[TASK TO CARRY OUT]
Copy the records exactly, every one of them.

------ SUPPLIED MATERIAL

(** C4. A failed attempt is invisible: [record_action] with
    [success = False] changes neither [last_actions] nor
    [daily_action_counts] nor [action_history] (it changes nothing at
    all), for every agent, action name, block number and date. *)
Theorem record_action_failure_is_noop :
  forall (today action_name : string) (block_number : Z) (a : BaseAgent),
    let a' := record_action today action_name block_number false a in
    last_actions a' = last_actions a
    /\ daily_action_counts a' = daily_action_counts a
    /\ action_history a' = action_history a
    /\ a' = a.
Proof. intros. subst a'. cbn. auto. Qed.

(** C1, as the code has it.  [record_action] itself never looks at the
    quota; the bound is kept by the callers: when every successful
    recording is made while the quota test of [select_action] is open
    for the date of that recording, an agent whose counts are within
    the quota stays within it, on every date, after the whole
    sequence. *)
Theorem gated_recordings_within_quota :
  forall (calls : list recording) (a : BaseAgent),
    (forall day, within_quota day a) ->
    gated calls a ->
    forall day, within_quota day (replay calls a).
Proof.
  induction calls as [|c rest IH]; intros a Hinv Hgated day; [apply Hinv|].
  destruct Hgated as [Hgate Hrest]. cbn.
  apply IH; [|exact Hrest].
  by apply record_preserves_quota.
Qed.

(** C7. Once today's count has reached the configured maximum,
    [select_action] answers "no action" whatever the profile would allow
    and whatever the random source would pick. *)
Theorem select_action_quota_reached :
  forall (today : string) (rng : Random) (current_block : Z)
         (network_state : gmap string pyval) (a : BaseAgent),
    max_daily_actions (profile a)
      <= default 0 (daily_action_counts a !! today) ->
    select_action today rng current_block network_state a
      = Returns (None, "", EmptyParams).
Proof.
  intros today rng blk ns a Hfull. unfold select_action.
  destruct (Z.geb_spec (default 0 (daily_action_counts a !! today))
              (max_daily_actions (profile a))) as [_ | Hlt]; [done | lia].
Qed.

(** Whatever the profile does, an [Error] never leaves
    [can_perform_action]. *)
Lemma can_perform_action_catches_errors name blk ns a cls :
  can_perform_action name blk ns a <> Raises (Error cls).
Proof.
  unfold can_perform_action, try_except_Exception, bind.
  destruct (get_action_config (profile a) name) as [[cfg|]|[c|c]]; try done.
  destruct (Profiles.can_perform_action (profile a) name blk _)
    as [[|]|[c|c]]; done.
Qed.

(** C9. The agent-level [can_perform_action] returns a boolean and lets
    no error out: with a profile whose methods raise nothing but
    instances of [Exception], it returns, and what it returns is [False]
    as soon as the configuration lookup or the predicate raised. *)
Theorem can_perform_action_total :
  forall (action_name : string) (current_block : Z)
         (network_state : gmap string pyval) (a : BaseAgent),
    raises_errors_only (profile a) ->
    can_perform_action action_name current_block network_state a
      = Returns (eligible action_name current_block a)
    /\ (forall r, get_action_config (profile a) action_name = Raises r ->
          can_perform_action action_name current_block network_state a
            = Returns false)
    /\ (forall r,
          Profiles.can_perform_action (profile a) action_name current_block
            (default 0 (last_actions a !! action_name)) = Raises r ->
          can_perform_action action_name current_block network_state a
            = Returns false).
Proof.
  intros name blk ns a [Hcfg Hpred].
  unfold can_perform_action, eligible, try_except_Exception, bind.
  specialize (Hcfg name).
  specialize (Hpred name blk (default 0 (last_actions a !! name))).
  destruct (get_action_config (profile a) name) as [[cfg|]|[c|c]].
  - destruct (Profiles.can_perform_action (profile a) name blk _)
      as [[|]|[c|c]]; cbn.
    + repeat split; by intros r [=].
    + repeat split; by intros r [=].
    + repeat split; by intros r [=].
    + by destruct (Hpred c).
  - repeat split; by intros r [=].
  - repeat split; by intros r [=].
  - by destruct (Hcfg c).
Qed.

(** C1: a counterexample to the bound as stated.  An agent with a quota of
    one action a day, freshly built, is handed two successful recordings
    on the same day: the count for that day is 2. *)
Lemma record_action_ignores_quota :
  let a := replay [Samples.mint_ok 10; Samples.mint_ok 11]
             (Agents.init "agent-1" (Samples.always_ready 1)) in
  daily_action_counts a !! Samples.day1 = Some 2
  /\ max_daily_actions (profile a) = 1
  /\ ~ within_quota Samples.day1 a.
Proof.
  cbn zeta. split; [by vm_compute|]. split; [done|].
  unfold within_quota. vm_compute. intros Hle. by apply Hle.
Qed.
(** * comfy2py: the ComfyUI workflow wrapper

    A shallow embedding of [comfy2py.py] and the properties of its
    [Workflow] class: loading, the node scans, the prompt, steps and seed
    updates, saving and submission.

    The workflow document is whatever [json.load] returned, so it is
    modelled as a JSON value with Python's dynamic semantics for
    subscription, membership and iteration; a [dict] is an association
    list in insertion order, because the scans depend on that order.
    Numbers are integers: the wrapper reads and writes no other number
    (steps and seed), and real literals are outside the model.  A string
    is a sequence of 8-bit characters. *)

From Stdlib Require Import ZArith String Ascii List Bool Lia DecimalString DecimalZ.
From stdpp Require Import gmap strings.
Import ListNotations.

Set Warnings "-register-all".

Local Open Scope string_scope.
Local Open Scope list_scope.
Local Open Scope Z_scope.

(** ** Python values, as JSON gives them *)

Inductive json : Type :=
| JNull
| JBool (b : bool)
| JInt (z : Z)
| JStr (s : string)
| JArr (items : list json)
| JObj (entries : list (string * json)).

------------

[REPLY]
(** C4. A failed attempt is invisible: [record_action] with
    [success = False] changes neither [last_actions] nor
    [daily_action_counts] nor [action_history] (it changes nothing at
    all), for every agent, action name, block number and date. *)
Theorem record_action_failure_is_noop :
  forall (today action_name : string) (block_number : Z) (a : BaseAgent),
    let a' := record_action today action_name block_number false a in
    last_actions a' = last_actions a
    /\ daily_action_counts a' = daily_action_counts a
    /\ action_history a' = action_history a
    /\ a' = a.
Proof. intros. subst a'. cbn. auto. Qed.

(** C1, as the code has it.  [record_action] itself never looks at the
    quota; the bound is kept by the callers: when every successful
    recording is made while the quota test of [select_action] is open
    for the date of that recording, an agent whose counts are within
    the quota stays within it, on every date, after the whole
    sequence. *)
Theorem gated_recordings_within_quota :
  forall (calls : list recording) (a : BaseAgent),
    (forall day, within_quota day a) ->
    gated calls a ->
    forall day, within_quota day (replay calls a).
Proof.
  induction calls as [|c rest IH]; intros a Hinv Hgated day; [apply Hinv|].
  destruct Hgated as [Hgate Hrest]. cbn.
  apply IH; [|exact Hrest].
  by apply record_preserves_quota.
Qed.

(** C7. Once today's count has reached the configured maximum,
    [select_action] answers "no action" whatever the profile would allow
    and whatever the random source would pick. *)
Theorem select_action_quota_reached :
  forall (today : string) (rng : Random) (current_block : Z)
         (network_state : gmap string pyval) (a : BaseAgent),
    max_daily_actions (profile a)
      <= default 0 (daily_action_counts a !! today) ->
    select_action today rng current_block network_state a
      = Returns (None, "", EmptyParams).
Proof.
  intros today rng blk ns a Hfull. unfold select_action.
  destruct (Z.geb_spec (default 0 (daily_action_counts a !! today))
              (max_daily_actions (profile a))) as [_ | Hlt]; [done | lia].
Qed.

(** Whatever the profile does, an [Error] never leaves
    [can_perform_action]. *)
Lemma can_perform_action_catches_errors name blk ns a cls :
  can_perform_action name blk ns a <> Raises (Error cls).
Proof.
  unfold can_perform_action, try_except_Exception, bind.
  destruct (get_action_config (profile a) name) as [[cfg|]|[c|c]]; try done.
  destruct (Profiles.can_perform_action (profile a) name blk _)
    as [[|]|[c|c]]; done.
Qed.

(** C9. The agent-level [can_perform_action] returns a boolean and lets
    no error out: with a profile whose methods raise nothing but
    instances of [Exception], it returns, and what it returns is [False]
    as soon as the configuration lookup or the predicate raised. *)
Theorem can_perform_action_total :
  forall (action_name : string) (current_block : Z)
         (network_state : gmap string pyval) (a : BaseAgent),
    raises_errors_only (profile a) ->
    can_perform_action action_name current_block network_state a
      = Returns (eligible action_name current_block a)
    /\ (forall r, get_action_config (profile a) action_name = Raises r ->
          can_perform_action action_name current_block network_state a
            = Returns false)
    /\ (forall r,
          Profiles.can_perform_action (profile a) action_name current_block
            (default 0 (last_actions a !! action_name)) = Raises r ->
          can_perform_action action_name current_block network_state a
            = Returns false).
Proof.
  intros name blk ns a [Hcfg Hpred].
  unfold can_perform_action, eligible, try_except_Exception, bind.
  specialize (Hcfg name).
  specialize (Hpred name blk (default 0 (last_actions a !! name))).
  destruct (get_action_config (profile a) name) as [[cfg|]|[c|c]].
  - destruct (Profiles.can_perform_action (profile a) name blk _)
      as [[|]|[c|c]]; cbn.
    + repeat split; by intros r [=].
    + repeat split; by intros r [=].
    + repeat split; by intros r [=].
    + by destruct (Hpred c).
  - repeat split; by intros r [=].
  - repeat split; by intros r [=].
  - by destruct (Hcfg c).
Qed.

(** C1: a counterexample to the bound as stated.  An agent with a quota of
    one action a day, freshly built, is handed two successful recordings
    on the same day: the count for that day is 2. *)
Lemma record_action_ignores_quota :
  let a := replay [Samples.mint_ok 10; Samples.mint_ok 11]
             (Agents.init "agent-1" (Samples.always_ready 1)) in
  daily_action_counts a !! Samples.day1 = Some 2
  /\ max_daily_actions (profile a) = 1
  /\ ~ within_quota Samples.day1 a.
Proof.
  cbn zeta. split; [by vm_compute|]. split; [done|].
  unfold within_quota. vm_compute. intros Hle. by apply Hle.
Qed.
(** * comfy2py: the ComfyUI workflow wrapper

    A shallow embedding of [comfy2py.py] and the properties of its
    [Workflow] class: loading, the node scans, the prompt, steps and seed
    updates, saving and submission.

    The workflow document is whatever [json.load] returned, so it is
    modelled as a JSON value with Python's dynamic semantics for
    subscription, membership and iteration; a [dict] is an association
    list in insertion order, because the scans depend on that order.
    Numbers are integers: the wrapper reads and writes no other number
    (steps and seed), and real literals are outside the model.  A string
    is a sequence of 8-bit characters. *)

From Stdlib Require Import ZArith String Ascii List Bool Lia DecimalString DecimalZ.
From stdpp Require Import gmap strings.
Import ListNotations.

Set Warnings "-register-all".

Local Open Scope string_scope.
Local Open Scope list_scope.
Local Open Scope Z_scope.

(** ** Python values, as JSON gives them *)

Inductive json : Type :=
| JNull
| JBool (b : bool)
| JInt (z : Z)
| JStr (s : string)
| JArr (items : list json)
| JObj (entries : list (string * json)).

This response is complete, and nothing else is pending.